Alex's heart constricted. "Don't give up hope yet, Gregor."

He added more schnapps to the glass, but his hand was shaking, and it splashed over the rim. He put the bottle down quickly. "I wish only that I knew for certain. I can feel him when he is in the house, but not when he travels. When he is gone, I never know if he is coming back. I never…" He covered his eyes with his hand.

"Let me have that." Alex took the glass of schnapps and drank down the rest, coughing as the fiery alcohol blazed its way down her throat. "Good Lord," she wheezed. "Is this liquor or paint remover?"

"Wilhelm sometimes uses it to clean the chrome on the Ferrari." The old man sniffed. "You are going to be very sick from drinking that, you know."

"I think it's my turn." She shoved the hair hanging in her eyes out of her face. "Val's not dead. My brother isn't going insane, and he won't die of mutant malaria. In a week or two all of this is going to seem pretty funny."
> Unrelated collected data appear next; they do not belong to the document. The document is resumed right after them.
Lemma time_query_answer_shows_cached_hours_witness :
  let today :=
    {| h_date := "2025-07-04"; h_openingTime := Some "09:00";
       h_closingTime := Some "22:00" |} in
  let entry := {| ph_park := epcot; ph_hours := Some [today] |} in
  let snap :=
    {| currentPark := Park epcot; messages := []; inputText := "";
       isLoading := false; allAttractions := []; allEntertainment := [];
       allParkHours := [entry]; allCharacterMeets := [];
       conversationContext := [] |} in
  exists response,
    tryPatternMatch snap "what are epcot's hours" (Some (Park epcot)) snap emptyWorld
    = (Some response, snap, emptyWorld)
    /\ Js.includes response "**Today:** 9:00 AM - 10:00 PM" = true
    /\ Js.includes response "9:00 AM" = true
    /\ Js.includes response "10:00 PM" = true
    /\ formatTime (Some "09:00") = Some "9:00 AM".
Proof.
  cbv zeta.
  apply (time_query_answer_shows_cached_hours
           _ _ "what are epcot's hours" (Some (Park epcot)) emptyWorld
           {| ph_park := epcot;
              ph_hours :=
                Some [ {| h_date := "2025-07-04"; h_openingTime := Some "09:00";
                          h_closingTime := Some "22:00" |} ] |}
           {| h_date := "2025-07-04"; h_openingTime := Some "09:00";
              h_closingTime := Some "22:00" |}
           [] "09:00" "22:00");
    try reflexivity; discriminate.
Defined.

End PatternFacts.

(** ** The resolution pipeline and the session *)

Module PipelineFacts.

Import Chat ChatTerms JsFacts PatternFacts.

(** *** What the pattern responder leaves alone *)

Lemma scan_frame (snap : Session) (lowerInput : string)
    (effectivePark : ExtendedParkId) (table : list (string * ParkId)) :
  forall p1 p2 w1 w2,
    currentPark p1 = currentPark p2 ->
    currentPark (stateOf (scanAttractions snap lowerInput effectivePark table p1 w1))
    = currentPark (stateOf (scanAttractions snap lowerInput effectivePark table p2 w2)).
Proof.
  induction table as [|[ride park] rest IH]; intros p1 p2 w1 w2 H; [exact H|].
  rewrite !scan_cons.
  destruct (Js.includes lowerInput ride); [|now apply IH].
  destruct (find (liveRecord park ride) (allAttractions snap)).
  - destruct (park_eqb park (currentPark snap)); [exact H | reflexivity].
  - destruct (park_eqb park effectivePark); [now apply IH | reflexivity].
Qed.

Lemma scan_world (snap : Session) (lowerInput : string)
    (effectivePark : ExtendedParkId) (table : list (string * ParkId)) :
  forall p w, worldOf (scanAttractions snap lowerInput effectivePark table p w) = w.
Proof.
  induction table as [|[ride park] rest IH]; intros p w; [reflexivity|].
  rewrite scan_cons.
  destruct (Js.includes lowerInput ride); [|apply IH].
  destruct (find (liveRecord park ride) (allAttractions snap)).
  - destruct (park_eqb park (currentPark snap)); reflexivity.
  - destruct (park_eqb park effectivePark); [apply IH | reflexivity].
Qed.

Lemma tryPatternMatch_frame snap input contextPark p1 p2 w1 w2 :
  currentPark p1 = currentPark p2 ->
  currentPark (stateOf (tryPatternMatch snap input contextPark p1 w1))
  = currentPark (stateOf (tryPatternMatch snap input contextPark p2 w2)).
Proof.
  intro H. unfold tryPatternMatch, bind.
  pose proof (scan_frame snap (Js.toLowerCase input) (effective snap contextPark)
                ATTRACTION_TO_PARK p1 p2 w1 w2 H) as F.
  fold (effective snap contextPark).
  destruct (scanAttractions _ _ _ _ p1 w1) as [[[a1|] s1] w1'];
    destruct (scanAttractions _ _ _ _ p2 w2) as [[[a2|] s2] w2']; exact F.
Qed.

Lemma tryPatternMatch_world snap input contextPark p w :
  worldOf (tryPatternMatch snap input contextPark p w) = w.
Proof.
  unfold tryPatternMatch, bind.
  pose proof (scan_world snap (Js.toLowerCase input)
                (match contextPark with Some q => q | None => currentPark snap end)
                ATTRACTION_TO_PARK p w) as F.
  destruct (scanAttractions _ _ _ _ p w) as [[[a|] s] w']; exact F.
Qed.

(** *** The fallback composer *)

Lemma fallbackAnswer_nonEmpty snap input targetPark :
  Js.nonEmpty (fallbackAnswer snap input targetPark) = true.
Proof.
  unfold fallbackAnswer.
  destruct (_ && _); [now apply nonEmpty_append_r|].
  destruct (_ && _); [now apply nonEmpty_append_r|].
  destruct (_ && _); reflexivity.
Qed.

Lemma completionBody_value (aiData v : JSON) :
  completionBody aiData = Ok v ->
  Val.truthyJ v = true
  /\ (Val.isString (Some v) = true -> exists text, v = JStr text /\ text <> "").
Proof.
  unfold completionBody, obind. intro H.
  destruct (Val.get (Some aiData) "choices") as [choices|]; [|discriminate].
  destruct (Val.first choices) as [choice|]; [|discriminate].
  destruct (Val.getOpt (Val.getOpt choice "message") "content") as [c|].
  - destruct (Val.truthyJ c) eqn:T; injection H as <-.
    + split; [exact T|]. destruct c; try discriminate.
      intros _. exists s. split; [reflexivity|]. now apply nonEmpty_spec.
    + split; [reflexivity|]. intros _. eexists. split; [reflexivity | discriminate].
  - injection H as <-. split; [reflexivity|].
    intros _. eexists. split; [reflexivity | discriminate].
Qed.

(** *** Feedback *)




Lemma attach_other messageId fb m :
  m_id m <> messageId -> attach messageId fb m = m.
Proof.
  intro H. unfold attach. destruct (String.eqb_spec (m_id m) messageId); congruence.
Qed.




Lemma carriers_none messageId (ms : list Message) :
  carriers messageId ms = 0%nat <-> forall m, In m ms -> m_id m <> messageId.
Proof.
  unfold carriers. induction ms as [|m ms IH]; [now split|].
  cbn [filter]. destruct (String.eqb_spec (m_id m) messageId) as [E|E].
  - split; [discriminate|]. intro H. now destruct (H m (or_introl eq_refl)).
  - rewrite IH. split.
    + intros H x [<- | Hx]; [exact E | now apply H].
    + intros H x Hx. apply H. now right.
Qed.

Lemma attached_unknown clock messageId feedbackType comment (ms : list Message) :
  forall n,
    (forall m, In m ms -> m_id m <> messageId) ->
    attached clock messageId feedbackType comment n ms = ms.
Proof.
  induction ms as [|m ms IH]; intros n H; [reflexivity|].
  cbn [attached]. destruct (String.eqb_spec (m_id m) messageId) as [E|E].
  - now destruct (H m (or_introl eq_refl)).
  - rewrite IH; [reflexivity|]. intros x Hx. apply H. now right.
Qed.

Lemma map_attach_unknown messageId fb (ms : list Message) :
  (forall m, In m ms -> m_id m <> messageId) -> map (attach messageId fb) ms = ms.
Proof.
  intro H. rewrite <- (map_id ms) at 2. apply map_ext_in.
  intros m Hin. apply attach_other. now apply H.
Qed.

(** With one message of the id, the updater is a [map] of [attach] with
    the first reading. *)
Lemma attached_single clock messageId feedbackType comment (ms : list Message) :
  forall n,
    carriers messageId ms = 1%nat ->
    attached clock messageId feedbackType comment n ms
    = map (attach messageId
             {| f_type := feedbackType; f_comment := comment; f_timestamp := clock n |})
          ms.
Proof.
  induction ms as [|m ms IH]; intros n H; [reflexivity|].
  cbn [attached map]. unfold carriers in H. cbn [filter] in H.
  destruct (String.eqb_spec (m_id m) messageId) as [E|E].
  - cbn [length] in H. injection H as H.
    pose proof (proj1 (carriers_none messageId ms) H) as U.
    now rewrite (attached_unknown _ _ _ _ ms _ U), (map_attach_unknown _ _ ms U).
  - rewrite (attach_other _ _ _ E). now rewrite IH.
Qed.





Lemma messageTextOf_texts s key :
  (forall m, In m (messages s) -> exists text, m_text m = JStr text) ->
  exists messageText, messageTextOf s key = Ok messageText.
Proof.
  intro H. unfold messageTextOf.
  destruct (find _ (messages s)) as [m|] eqn:F; [|now eexists].
  destruct (H m) as [text ->]; [now apply (find_some _ _ F) | now eexists].
Qed.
He gave her a sad look. "I do not think I will laugh."

"Neither do I. Which is why they will never hire me to be a crisis counselor." She felt her stomach heave, but after a moment the sensation passed. "Wailing and not knowing. How do we do that, Gregor? How do we act like we're okay and everything will be fine when the people we love are in danger and we can do nothing to help them?"

"I can't." His lower lip trembled. "Suzerain Jaus is a lord paramount, and I am sworn to serve him. I know my place and my duty. But that is not all that he is to me. Alex. I love Valentin. I love him like a son. Now, when he is in trouble, when he most needs me. I cannot go to him."

"Gregor."

"I cannot find him. I cannot bring him home and take care of him. I don't eat; I don't sleep. I cannot think of a life without him in it." He drew in a shuddering breath. "I cannot bury another son, Alexandra. This time I fear they will have to put me in the grave with him."

Alex put her arms around him and held him as he wept, making soothing sounds until he composed himself.

"You are very kind to an old man, my lady." Gregor seemed embarrassed now.

"I wish I were like you, but I hate my brother. He's a stuck-up, sanctimonious jerk." And the way he avoided looking at her was driving her up the wall. "I didn't ask for this vampire thing to happen to me. I didn't want it. But I adjusted, and I'm doing the best I can. I'm not whining or crying, even when I want to. And I'm still his sister. I love my brother. And you know, he can't even look at me anymore? Because when he does, he can't hide how much he hates me for what I am."

"Alexandra." He rested one frail hand against her cheek. "Whatever happens, he will always be your brother, and you his sister. That bond, it is forever. Nothing changes it. Not even death."

She sat back and looked into his eyes. "I think the same thing goes for you and Val."

He took his handkerchief from her and blew his nose in it. "You are wrong. You do not suck at this."

"Thanks. I feel better." She pressed a hand to her abdomen. "Except I have to go throw up now."